Ashraf Padanna, Correspondent
A court in the Indian state of Kerala on Wednesday awarded double life imprisonment to a man convicted of killing his wife with snakebite in May last year.
A man in the Indian state of Kerala who used a cobra and a viper to murder his wife was sentenced to double life imprisonment on Wednesday in what prosecutors called the "rarest of rare" cases. The Kollam additional district sessions court judge M Manoj also slapped a fine of Rs5 million (Dhs250,000).
Sooraj Kumar, 28, was throwing a starving cobra on his wife, Uthra, 25, who was sleeping with him and their one-year-old child to induce a homicidal snakebite.
It was the first case in India where a man getting punished for murder using an animal. In the previous two cases, the court had acquitted the defendants as their guilt could not be established.
In the Uthra case, considered as a specimen for criminal investigation studies, the police cracked it using a dummy reptile and recreating the entire crime scene.
Sooraj pleaded not guilty but police said his phone records showed he was in touch with snake handlers and had watched snake videos on the internet before the killing in March last year in Kollam in the southern state of Kerala.
"The mode of execution and the diabolic plan of the accused to murder Uthra, his wife who was bedridden, makes it (the case) fall into the category of rarest of rare," said the public prosecutor, who had sought the death penalty.
Police take Sooraj Kumar (2L) into custody in Kerala on Wednesday. AFP
The homemaker was already undergoing treatment for snakebite while he planned the murder at her parents’ home in the southern district of Kollam.
Relatives of Uthra said she was sleeping with her husband and son when she suffered the snakebite. She was dead when he brought her body to the hospital in the morning.
The relatives grew suspicious as she had suffered a near-fatal snakebite, from a viper, at his home two months before. He continued to harass her demanding more dowry.
They found a cobra under the cot on which she had slept in an air-conditioned room with all its windows closed. It was difficult for a snake to get into this tiled room.
Later, a snake charmer admitted to the police that he had sold two snakes to Sooraj for Rs10,000 and taught him how to handle the limbless reptiles.
"They killed my daughter for money. I had given her 90 sovereigns of gold (worth around Rs3.1 million),” her father Vijayasenan said.
"I had given him a lot of money but he’s never satisfied and continued to demand more.”
In his complaint, he had said Sooraj had come with a heavy bag to his home on May 6. Police later found that he learnt how to handle snakes to commit the crime and he used to demand money from her parents. On both occasions of snakebites, Sooraj was near his wife.

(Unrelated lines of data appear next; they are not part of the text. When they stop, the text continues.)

(** * Jazz browser adapters and the cojson crypto envelope

    A shallow embedding of the browser-side adapters of the Jazz
    collaboration engine (reconnection loop, WebSocket peer streams,
    invite links, session locks, blob ingestion, passphrase
    authentication) together with the contracts of the cojson crypto
    envelope they rely on.

    Part I holds the models, one module per source unit; Part II holds
    the properties proved about them. *)

From Stdlib Require Import ZArith Ascii String List Permutation Sorted Lia.
From stdpp Require Import base tactics option list sorting gmap strings pretty.

Local Open Scope Z_scope.
Set Warnings "-register-all".

(* ===================================================================== *)
(** * Part I: models                                                      *)
(* ===================================================================== *)

(** ** JavaScript runtime conventions *)

Module JS.

(** A call either returns a value or throws; the payload of [Throws]
    is the error message. *)
Inductive outcome (A : Type) : Type :=
| Ok (a : A)
| Throws (msg : string).
Arguments Ok {A} a.
Arguments Throws {A} msg.

(** Truthiness of a string-valued property that may be absent:
    [undefined] and the empty string are falsy. *)
Definition truthy (v : option string) : bool :=
  match v with
  | Some (String _ _) => true
  | _ => false
  end.

(** [a || b] on such a property. *)
Definition or_else (v : option string) (d : string) : string :=
  match v with
  | Some (String c s) => String c s
  | _ => d
  end.

End JS.

(** ** The reconnection loop of [createBrowserNode]

    Timeouts are JavaScript numbers holding millisecond counts; they are
    modelled as integers. *)

Module Reconnect.

Record state := mkState {
  initialReconnectionTimeout : Z;
  currentReconnectionTimeout : Z;
  shouldTryToReconnect : bool;
  (** delays handed to [setTimeout] before a reconnection attempt,
      oldest first *)
  reconnectWaits : list Z;
  (** number of [addPeer(createWebSocketPeer(..))] calls of the loop *)
  peersAdded : nat
}.

(** What the environment can do to the loop: the browser reports that
    the network is back, the loop body runs once (finding the sync peer
    connected or not), or the handle's [done] is called. *)
Inductive event :=
| Online
| Iteration (connected : bool)
| Done.
(** * rport: the client service of the tunnel server

    A shallow embedding of [ClientService] (package [chserver]) and a
    verification of its registration, tunnel-allocation and removal logic.

    The service works on three pieces of mutable state: the Go heap holding
    the [*clients.Client] objects, the client repository and the port
    distributor.  [StartClient], [StartClientTunnels], [Terminate] and
    [ForceDelete] hold the service mutex for their whole body; every
    operation is modelled as one state transformer, run on its own. *)

From Stdlib Require Import ZArith Lia Ascii String.
From stdpp Require Import base option list gmap strings pretty sorting.

Local Open Scope string_scope.
Local Open Scope Z_scope.

(** ** Errors *)

(** Go [error] values.  Formatted messages are kept as the format string
    together with its operands. *)
#[local] Unset Elimination Schemes.
Inductive error : Type :=
| ErrorString (msg : string)                              (* errors.New *)
| Errorf (format : string) (args : list fmtArg)           (* fmt.Errorf *)
| NumError (Func Num : string) (Err : error)              (* *strconv.NumError *)
| APIError (HTTPStatus : Z) (Message : option text) (Err : option error)
                                                          (* errors.APIError *)
with fmtArg : Type :=
| ArgString (s : string)
| ArgInt (n : Z)
| ArgError (e : error)
with text : Type :=
| Sprintf (format : string) (args : list fmtArg).         (* fmt.Sprintf *)
#[local] Set Elimination Schemes.

Definition StatusBadRequest : Z := 400.
Definition StatusConflict : Z := 409.

Definition ErrSyntax : error := ErrorString "invalid syntax".
Definition ErrRange : error := ErrorString "value out of range".

(** The result of a Go call returning [(T, error)]. *)
Inductive result (A : Type) : Type :=
| Ok (a : A)
| Err (e : error).
Arguments Ok {A} a.
Arguments Err {A} e.

(** ** strconv *)

Definition digit_of (c : ascii) : option Z :=
  let n := Z.of_N (N_of_ascii c) in
  if (48 <=? n) && (n <=? 57) then Some (n - 48) else None.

Before the double life sentence, he needs to undergo 10 and 7 years of imprisonment in other cases of causing hurt by means of poison and destroying evidence.
Manimekhala, the mother of the victim, said she was not satisfied with the verdict as she expecting a death sentence. She is planning to appeal to a higher court against the verdict.
The court considered his age and absence of criminal background for a lower degree of punishment. Some lawyers also expressed surprise at the lower quantum of the sentence saying it was a fit case for awarding death sentence.
T Asaf Ali, Kerala’s former director-general of the prosecution alleged that the state’s lawyers had failed to convince the court of the gravity of the crime.
He cited instances of politicians in power releasing killers after undergoing a few years in jail and committing similar crimes again.
"A young person with such a criminal mind is a big threat to society in general and he shouldn’t be spared,” he told the Gulf Today. "The trial court failed to uphold the spirit of judgments of upper courts in such cases. It’s such a heinous crime that you cannot imagine in a civilised society.”
Justifying his argument for capital punishment, he points out that the court had found it as the rarest of the rare case but exempted him from noose considering his age.
The police had filed a 1,000-page charge sheet describing how he planned the murder and implemented it. He had admitted to having bought two snakes stored them in a jar without feeding them with the intention of killing his wife.
G Mohanraj, who led the prosecution, had urged for a death sentence to be awarded to the accused arguing that it fulfilled the criteria of being the rarest of rare cases.
He also asserted that such a sentence was in the public interest considering the gravity of the offence and that he had never sought a death sentence before for any case.
Their marriage involved a big dowry including a new car and Rs500,000 (around $20,000). According to media reports, Sooraj's family was charged with conspiracy after some of Uthra's gold was found buried near Sooraj's home days after the murder.